⑧ 情報セキュリティを確保するための体制整備

 当社は、当社ECサイトを通じた売上が全体売上高の約45%を占めること、購入時の会員登録等により重要な顧客情報を保有していること、また、業務のあらゆる場面で情報ツールを利用していること等から、情報セキュリティ体制の継続的な強化及び運用が必要となります。

 当社では、2022年6月に情報セキュリティに関する国際規格であるISMS認証(ISO27001)を取得し、セキュリティ対策アプリケーションの導入、拠点のセキュリティ対策、社員教育など情報セキュリティ体制強化に係る様々な取組みを実施しております。

⑨ 財務基盤の強化

 当社は、2023年1月期、2024年1月期及び2025年1月期において、営業利益・経常利益ともに黒字を計上しており、現状において財務健全性に係る特筆すべき課題は認識しておりません。しかしながら、業容拡大とともに、人材採用やオフィスの拡張等に係る支出、売上規模の拡大に伴う一時的な運転資金が発生する可能性があるため、これらに備えた資金調達及び財務基盤の強化に努めてまいります。

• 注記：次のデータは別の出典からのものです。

Inductive alloc_effect s s' : option nat → Prop :=
| alloc_full : frame s s' → (∀ i k, cores s !! i = Some k → k_state k ≠ UNUSED) → alloc_effect s s' None
| alloc_nomem i k : first_unused i (cores s) → cores s !! i = Some k → k_state k = UNUSED →
    cores s' = <[i := Core UNUSED (ps_nextpid s) (k_parent k) (k_chan k) (k_killed k) 0]> (cores s) →
    ps_initproc s' = ps_initproc s → ps_nextpid s' = u32 (ps_nextpid s + 1) → alloc_effect s s' None
| alloc_ok i k ks : first_unused i (cores s) → cores s !! i = Some k → k_state k = UNUSED → ks ≠ 0%Z →
    cores s' = <[i := Core EMBRYO (ps_nextpid s) (k_parent k) (k_chan k) (k_killed k) ks]> (cores s) →
    ps_initproc s' = ps_initproc s → ps_nextpid s' = u32 (ps_nextpid s + 1) → alloc_effect s s' (Some i).

Lemma allocproc_effect forkret s r s' : allocproc forkret s = Done r s' → alloc_effect s s' r.
Proof.
  unfold allocproc. intros (r0 & s1 & H1%alloc_slot_run & Hrun)%bind_done. destruct r0 as [i|].
  2:{ destruct H1 as [-> Hno]. injection Hrun as <- <-. by apply alloc_full. }
  destruct H1 as (k & Hfu & Hk & Hst & C1 & I1 & N1). pose proof (lookup_lt_Some _ _ _ Hk) as Hlt.
  assert (Hk1 : cores s1 !! i = Some (embryo (ps_nextpid s) k)) by (rewrite C1; by apply list_lookup_insert_eq).
  destruct (alloc_stack_run _ _ _ _ _ _ Hk1 Hrun) as [(-> & C2 & I2 & N2)|(-> & ks & Hks & C2 & I2 & N2)];
    rewrite C1, list_insert_insert_eq in C2.
  - eapply alloc_nomem; [exact Hfu|done|done|exact C2|congruence|congruence].
  - eapply (alloc_ok _ _ i k ks); [exact Hfu|done|done|done|exact C2|congruence|congruence].
Qed.

Lemma fork_copy_run cur np s r s' k : cores s !! np = Some k → fork_copy cur np s = Done r s' →
  puts s s' np (if r : bool then with_parent (Some cur) k else Core UNUSED (k_pid k) (k_parent k) (k_chan k) (k_killed k) 0).
Proof.
  intros Hk. pose proof (lookup_lt_Some _ _ _ Hk) as Hlt. unfold fork_copy.
  intros (c & s2 & [-> ->]%getp_done & (pg & s3 & H3%env_done & ([] & s4 & H4 & H5)%bind_done)%bind_done)%bind_done.
  apply upd_frame in H4; [|done]. assert (F4 : frame s s4) by (by etrans). clear H3 H4.
  assert (C4 : cores s4 = <[np := k]> (cores s)) by (rewrite list_insert_id by done; apply F4). destruct F4 as (_ & I4 & N4). case_decide as Hpg.
  - apply bind_done in H5 as (q & s5 & [-> ->]%getp_done & ([] & s6 & H6%env_done & ([] & s7 & H7 & ([] & s8 & H8 & [= <- <-])%bind_done)%bind_done)%bind_done).
    assert (C6 := frame_cores _ _ _ H6 C4). destruct H6 as (_ & I6 & N6).
    eapply (upd_at _ _ (λ k, Core (k_state k) (k_pid k) (k_parent k) (k_chan k) (k_killed k) 0)) in H7
      as (C7 & I7 & N7); [|done|exact Hlt|exact C6].
    eapply (upd_at _ _ (with_state UNUSED)) in H8 as (C8 & I8 & N8); [|done|exact Hlt|exact C7].
    split_and!; [exact C8|congruence|congruence].
  - apply bind_done in H5 as ([] & s5 & H5 & ([] & s6 & H6%dup_files_frame & H7)%bind_done).
    eapply (upd_at _ _ (with_parent (Some cur))) in H5 as (C5 & I5 & N5); [|done|exact Hlt|exact C4].
    assert (C6 := frame_cores _ _ _ H6 C5). destruct H6 as (_ & I6 & N6).
    apply bind_done in H7 as (cwd & s7 & H7 & ([] & s8 & H8 & ([] & s9 & H9 & [= <- <-])%bind_done)%bind_done).
    assert (F7 : frame s6 s7).
    { destruct (p_cwd _); [|discriminate H7]. apply bind_done in H7 as (d & s71 & H7%env_done & [= <- <-]). done. }
    apply upd_frame in H8; [|done]. apply upd_frame in H9; [|done].
    assert (F9 : frame s6 s9) by (by etrans; [|etrans]).
    assert (C9 := frame_cores _ _ _ F9 C6). destruct F9 as (_ & I9 & N9). split_and!; [exact C9|congruence|congruence].
Qed.

Lemma fork_ready_run np s r s' k : cores s !! np = Some k → fork_ready np s = Done r s' → r = k_pid k ∧ puts s s' np (with_state RUNNABLE k).
Proof.
  intros Hk. pose proof (lookup_lt_Some _ _ _ Hk) as Hlt. unfold fork_ready.
  intros (q & s1 & [-> ->]%getp_done & ([] & s2 & H2 & [= <- <-])%bind_done)%bind_done. split; [by rewrite <-(getp_core _ _ _ Hk)|].
  eapply (upd_at _ _ (with_state RUNNABLE) k) in H2 as (C2 & I2 & N2); [|done|exact Hlt|by rewrite list_insert_id]. by split_and!.
Qed.

(** [fork] makes a runnable child in an unused slot, or leaves the slot unused. *)
Inductive fork_effect (cur : nat) s s' : Z → Prop :=
| fork_full : frame s s' → (∀ i k, cores s !! i = Some k → k_state k ≠ UNUSED) → fork_effect cur s s' (-1)
| fork_nomem i k : first_unused i (cores s) → cores s !! i = Some k → k_state k = UNUSED →
    cores s' = <[i := Core UNUSED (ps_nextpid s) (k_parent k) (k_chan k) (k_killed k) 0]> (cores s) →
    ps_initproc s' = ps_initproc s → ps_nextpid s' = u32 (ps_nextpid s + 1) → fork_effect cur s s' (-1)
| fork_ok i k ks : first_unused i (cores s) → cores s !! i = Some k → k_state k = UNUSED → ks ≠ 0%Z →
    cores s' = <[i := Core RUNNABLE (ps_nextpid s) (Some cur) (k_chan k) (k_killed k) ks]> (cores s) →
    ps_initproc s' = ps_initproc s → ps_nextpid s' = u32 (ps_nextpid s + 1) →
    fork_effect cur s s' (ps_nextpid s).

Lemma fork_run forkret cur s r s' : fork forkret cur s = Done r s' → fork_effect cur s s' r.
Proof.
  unfold fork. intros (r0 & s1 & Ha%allocproc_effect & Hrun)%bind_done.
  destruct Ha as [Hf Hno|i k Hfu Hk Hst C I N|i k ks Hfu Hk Hst Hks C I N].
  { injection Hrun as <- <-. by apply fork_full. }
  { injection Hrun as <- <-. by eapply fork_nomem. }
  pose proof (lookup_lt_Some _ _ _ Hk) as Hlt. apply bind_done in Hrun as (ok & s2 & H2 & H3).
  assert (Hk1 : cores s1 !! i = Some (Core EMBRYO (ps_nextpid s) (k_parent k) (k_chan k) (k_killed k) ks)) by (rewrite C; by apply list_lookup_insert_eq).
  destruct (fork_copy_run _ _ _ _ _ _ Hk1 H2) as (C2 & I2 & N2). rewrite C, list_insert_insert_eq in C2. destruct ok.
  - assert (Hk2 : cores s2 !! i = Some (Core EMBRYO (ps_nextpid s) (Some cur) (k_chan k) (k_killed k) ks)) by (rewrite C2; by apply list_lookup_insert_eq).
    destruct (fork_ready_run _ _ _ _ _ Hk2 H3) as (-> & C3 & I3 & N3). rewrite C2, list_insert_insert_eq in C3.
    eapply fork_ok; [exact Hfu|done|done|exact Hks|exact C3|congruence|congruence].
  - injection H3 as <- <-. eapply fork_nomem; [exact Hfu|done|done|exact C2|congruence|congruence].
Qed.

(** ** exit *)

Definition reparent (cur ini : nat) (k : core) : core :=
  if decide (k_parent k = Some cur) then with_parent (Some ini) k else k.
Definition zombie_child (cur : nat) (k : core) : Prop := k_parent k = Some cur ∧ k_state k = ZOMBIE.
#[export] Instance zombie_child_dec cur k : Decision (zombie_child cur k).
Proof. unfold zombie_child. apply _. Defined.

Definition wake_if (b : bool) (ch : chan) (k : core) : core := if b then wake ch k else k.

Lemma wakeup1_run ch s :
  wakeup1 ch s = Done tt (PState (wakeup1_proc ch <$> ps_procs s) (ps_initproc s) (ps_nextpid s) (ps_env s)).
Proof. done. Qed.

Lemma pcore_wakeup1 ch (l : list proc) : pcore <$> (wakeup1_proc ch <$> l) = wake ch <$> (pcore <$> l).
Proof.
  rewrite <-!list_fmap_compose. apply list_fmap_ext. intros i p _. simpl. unfold wakeup1_proc, wake. simpl.
  by case_decide.
Qed.

Lemma wake_parent ch k : k_parent (wake ch k) = k_parent k.
Proof. unfold wake. by case_decide. Qed.
Lemma wake_zombie ch k : k_state (wake ch k) = ZOMBIE ↔ k_state k = ZOMBIE.
Proof.
  unfold wake. case_decide as Hs; simpl; [|done]. destruct Hs as [-> _]. done.
Qed.
Lemma wake_wake ch k : wake ch (wake ch k) = wake ch k.
Proof.
  unfold wake at 2 3. case_decide as Hs; unfold wake; [|by rewrite decide_False].
  rewrite decide_False; [done|]. by intros [? _].
Qed.
Lemma wake_with_parent ch v k : wake ch (with_parent v k) = with_parent v (wake ch k).
Proof. unfold wake, with_parent. simpl. by case_decide. Qed.

(** The table while the loop of [exit] is at slot [n]. *)
Definition exit_at (cur ini n : nat) (l : list core) : list core :=
  imap (λ i k, wake_if (bool_decide (Exists (zombie_child cur) (take n l))) (ChProc ini)
    (if decide (i < n) then reparent cur ini k else k)) l.

Lemma exit_at_S cur ini n l k : l !! n = Some k →
  exit_at cur ini (S n) l =
    (let l' := if decide (k_parent k = Some cur) then alter (with_parent (Some ini)) n (exit_at cur ini n l)
               else exit_at cur ini n l in
     if decide (zombie_child cur k) then wake (ChProc ini) <$> l' else l').
Proof.
  intros Hn. set (b := bool_decide (Exists (zombie_child cur) (take n l))).
  assert (Hb : bool_decide (Exists (zombie_child cur) (take (S n) l)) = b || bool_decide (zombie_child cur k)).
  { rewrite (take_S_r _ _ _ Hn). unfold b. apply eq_bool_prop_intro.
    rewrite orb_True, !bool_decide_spec, Exists_app, Exists_cons, Exists_nil. naive_solver. }
  assert (Hat : ∀ i, (if decide (k_parent k = Some cur) then alter (with_parent (Some ini)) n (exit_at cur ini n l)
      else exit_at cur ini n l) !! i =
    (λ q, wake_if b (ChProc ini) (if decide (i < S n) then reparent cur ini q else q)) <$> l !! i).
  { intros i. destruct (decide (i = n)) as [->|Hne].
    - rewrite Hn. simpl. rewrite (decide_True (P := n < S n)) by lia. unfold reparent.
      case_decide; [rewrite list_lookup_alter_eq|]; unfold exit_at; rewrite list_lookup_imap, Hn; simpl;
        rewrite decide_False by lia; fold b; [|done]. f_equal. destruct b; simpl; [|done]. by rewrite wake_with_parent.
    - trans (exit_at cur ini n l !! i).
      { destruct (decide (k_parent k = Some cur)); [by rewrite list_lookup_alter_ne|done]. }
      unfold exit_at. rewrite list_lookup_imap. fold b. destruct (l !! i); simpl; [|done]. do 2 f_equal.
      repeat case_decide; lia || done. }
  apply list_eq. intros i. cbv zeta. unfold exit_at at 1. rewrite list_lookup_imap, Hb.
  destruct (decide (zombie_child cur k)) as [Hz|Hz].
  - rewrite list_lookup_fmap, Hat. rewrite bool_decide_eq_true_2 by done. rewrite orb_true_r.
    destruct (l !! i); simpl; [|done]. f_equal. destruct b; simpl; [by rewrite wake_wake|done].
  - rewrite Hat, bool_decide_eq_false_2, orb_false_r by done. done.
Qed.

(5)経営上の目標の達成状況を判断するための客観的な指標

 当社は、持続的な成長と企業価値の向上を目指しており、主な経営指標として売上高、営業利益、売上高営業利益率を重視しております。

 売上高は、当社に対しての市場や顧客の直接的な評価であり、当社の存在価値を最も表している指標であると認識しております。

 営業利益は、当社がもたらした世の中への付加価値を最も表している指標であると捉えております。なお、営業利益の目標には、販売費及び一般管理費の水準を適正に維持することを含んでおります。

 売上高営業利益率は、当社の営業活動の効率性を最も表している指標であると認識しております。

 上記の指標に加えて、当社の売上高を構成する指標として、オンライン販売チャネルにおける受注件数(※1)と受注単価(※2)を設定しております。

※1.受注件数は、当該事業年度のオンラインチャネル(自社EC及び他社ECモール)におけるのべ購入者数から算出。

※2.受注単価は、当該事業年度のオンラインチャネル(自社EC及び他社ECモール)における売上高から受注件数を除することにより算出。